AAT is amenable to gene therapy using a variety of modalities, but the ideal therapy would remedy both the liver and the lung disease by correcting the primary genetic defect. Thus, AAT has been proposed as an ideal candidate for gene editing or base editing. In this issue, two groups—one from Shen Shen at Editas Medicine 2 and the other from the University of Massachusetts Medical School (of which this editor is a co-author) 3 —demonstrate an in vivo CRISPR-Cas9 gene editing approach to gene therapy for this disease in a mouse model. The approach in the work by Shen et al. 2 took two parallel approaches: the first as a potential treatment for the liver disease to induce an indel by non-homologous end joining in the PiZ allele, and the second to induce homology-directed repair (HDR) in a potential therapy for the lung disease as well. The efficiency of the former ranged up to 98% in their study, while the latter approach showed a lower efficiency at around 5%.

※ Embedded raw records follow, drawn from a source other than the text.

(* ===== verification/Rollback.v ===== *)
(** * Rollback: checkpoints of the exploration graph

    The undo log keeps two independent stacks, and [rollback] unwinds all reads-from
    assignments before all insertions, not in the order in which they were made.
    Because every cache is a function of the events and the reads-from relation
    ([Core]), each undo step can be described by its effect on those two alone, and
    unwinding restores the checkpointed graph whatever the interleaving was. *)

From stdpp Require Import base tactics numbers sets relations list strings.
From S2P Require Import Prelude Errors Event Relation RelationFacts ExecutionGraph StorageFacts.
From S2P Require Import ExecutionGraphFacts ExplorationGraph ExplorationFacts.

Section undo.
Context {V : Type}.
Implicit Types (g : ExplorationGraph V) (es : list (Event V)) (t : ThreadId).

(** *** Undoing a reads-from assignment *)

Definition restore_rf (rf : ReadsFromRelation) (u : ReadsFromUndo) : ReadsFromRelation :=
  match ru_previous_source u with
  | Some s => rf_set rf (ru_receive_id u) s
  | None => rf_clear rf (ru_receive_id u)
  end.

Lemma restore_rf_wf rf u : rf_wf rf → rf_wf (restore_rf rf u).
Proof. unfold restore_rf. destruct (ru_previous_source u); [apply rf_set_wf|apply rf_clear_wf]. Qed.

Lemma rf_find_restore rf u i :
  rf_find (restore_rf rf u) i =
  if decide (ru_receive_id u = i) then ru_previous_source u else rf_find rf i.
Proof.
  unfold restore_rf. destruct (ru_previous_source u); [apply rf_find_set|apply rf_find_clear].
Qed.

Lemma readers_restore rf u id :
  readers (restore_rf rf u) id + reads_it id (rf_find rf (ru_receive_id u)) =
  readers rf id + reads_it id (ru_previous_source u).
Proof.
  unfold restore_rf. destruct (ru_previous_source u) as [s|]; [apply readers_set|].
  rewrite readers_clear, reads_it_None. lia.
Qed.

Lemma core_undo_rf g u l :
  Core g → rf_undo_log_ g = l ++ [u] → rf_in_range (events g) (restore_rf (reads_from g) u) →
  ∃ g', undo_last_rf_assignment g = Ok g' ∧ Core g' ∧ events g' = events g ∧
    reads_from g' = restore_rf (reads_from g) u ∧ rf_undo_log_ g' = l ∧
    event_undo_log_ g' = event_undo_log_ g.
Proof.
  intros Hcore Hlog Hrange. unfold undo_last_rf_assignment, current_reads_from_source.
  rewrite Hlog, last_snoc, pop_back_snoc. simpl.
  destruct (core_move_rf g (restore_rf (reads_from g) u) (rf_find (reads_from g) (ru_receive_id u))
              (ru_previous_source u) Hcore) as (counts & mask & Hupd & Hcore').
  { apply restore_rf_wf, (gw_rf _ (core_graph _ Hcore)). }
  { done. }
  { apply readers_restore. }
  { intros id. apply reads_it_le_readers. }
  specialize (Hupd (event_undo_log_ g) l None). simpl in Hupd.
  assert (rollback_reads_from (graph_ g) (ru_receive_id u) (ru_previous_source u) =
          with_reads_from (graph_ g) (restore_rf (reads_from g) u)) as Hroll.
  { unfold rollback_reads_from, restore_rf. by destruct (ru_previous_source u). }
  unfold reads_from at 1. simpl. fold (reads_from g). rewrite Hroll.
  replace (set_cache (set_graph (set_logs g (event_undo_log_ g) l) _) None) with
    (set_cache (set_logs (set_graph g (with_reads_from (graph_ g) (restore_rf (reads_from g) u)))
       (event_undo_log_ g) l) None) by done.
  rewrite Hupd. eexists. split; [done|]. split_and!; [|done..].
  by apply (core_ext _ _ Hcore').
Qed.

The work by Song et al. 3 attempted to use to separate recombinant adeno-associated viruses: one to express the Streptococcus pyogenes Cas9, and the other to deliver the HDR template for correction. These studies benefited from the inclusion of a myc-tag on the AAT protein, which enabled precise quantification of the augmentation of wild-type (PiM) AAT expression. Song et al. thereby demonstrated a HDR frequency of 15–20% in both newborn and adult mice, with levels of myc-tag PiM-AAT approximately 70 μg/mL in adult mice. Both studies demonstrated the safety and feasibility of these approaches to both liver and lung diseases due to AAT deficiency and suggest that a modest improvement in efficiency of in vivo editing could achieve the targets of 50% reduction of PiZ-AAT and 571 μg/mL as a PiM AAT protein level.
Interestingly, other work has recently demonstrated that cells corrected with a dual-function (PiM augmentation with PiZ knockdown) vector have a proliferative advantage compared to PiZ-defective cells. 4 These data were obtained using yet another gene editing approach: the nuclease-free (GeneRide) system. 4 Overall, a selective advantage for gene-corrected cells would bode well for the long-term potential of in vivo editing in this relatively common genetic disease.
Footnotes
Author Disclosure
T.R.F. was previously a paid consultant for Editas Medicine, is a co-author on two of the papers cited here, and is a scientific founder without equity in ApicBIO, which is developing nuclease-free gene editing for AAT deficiency.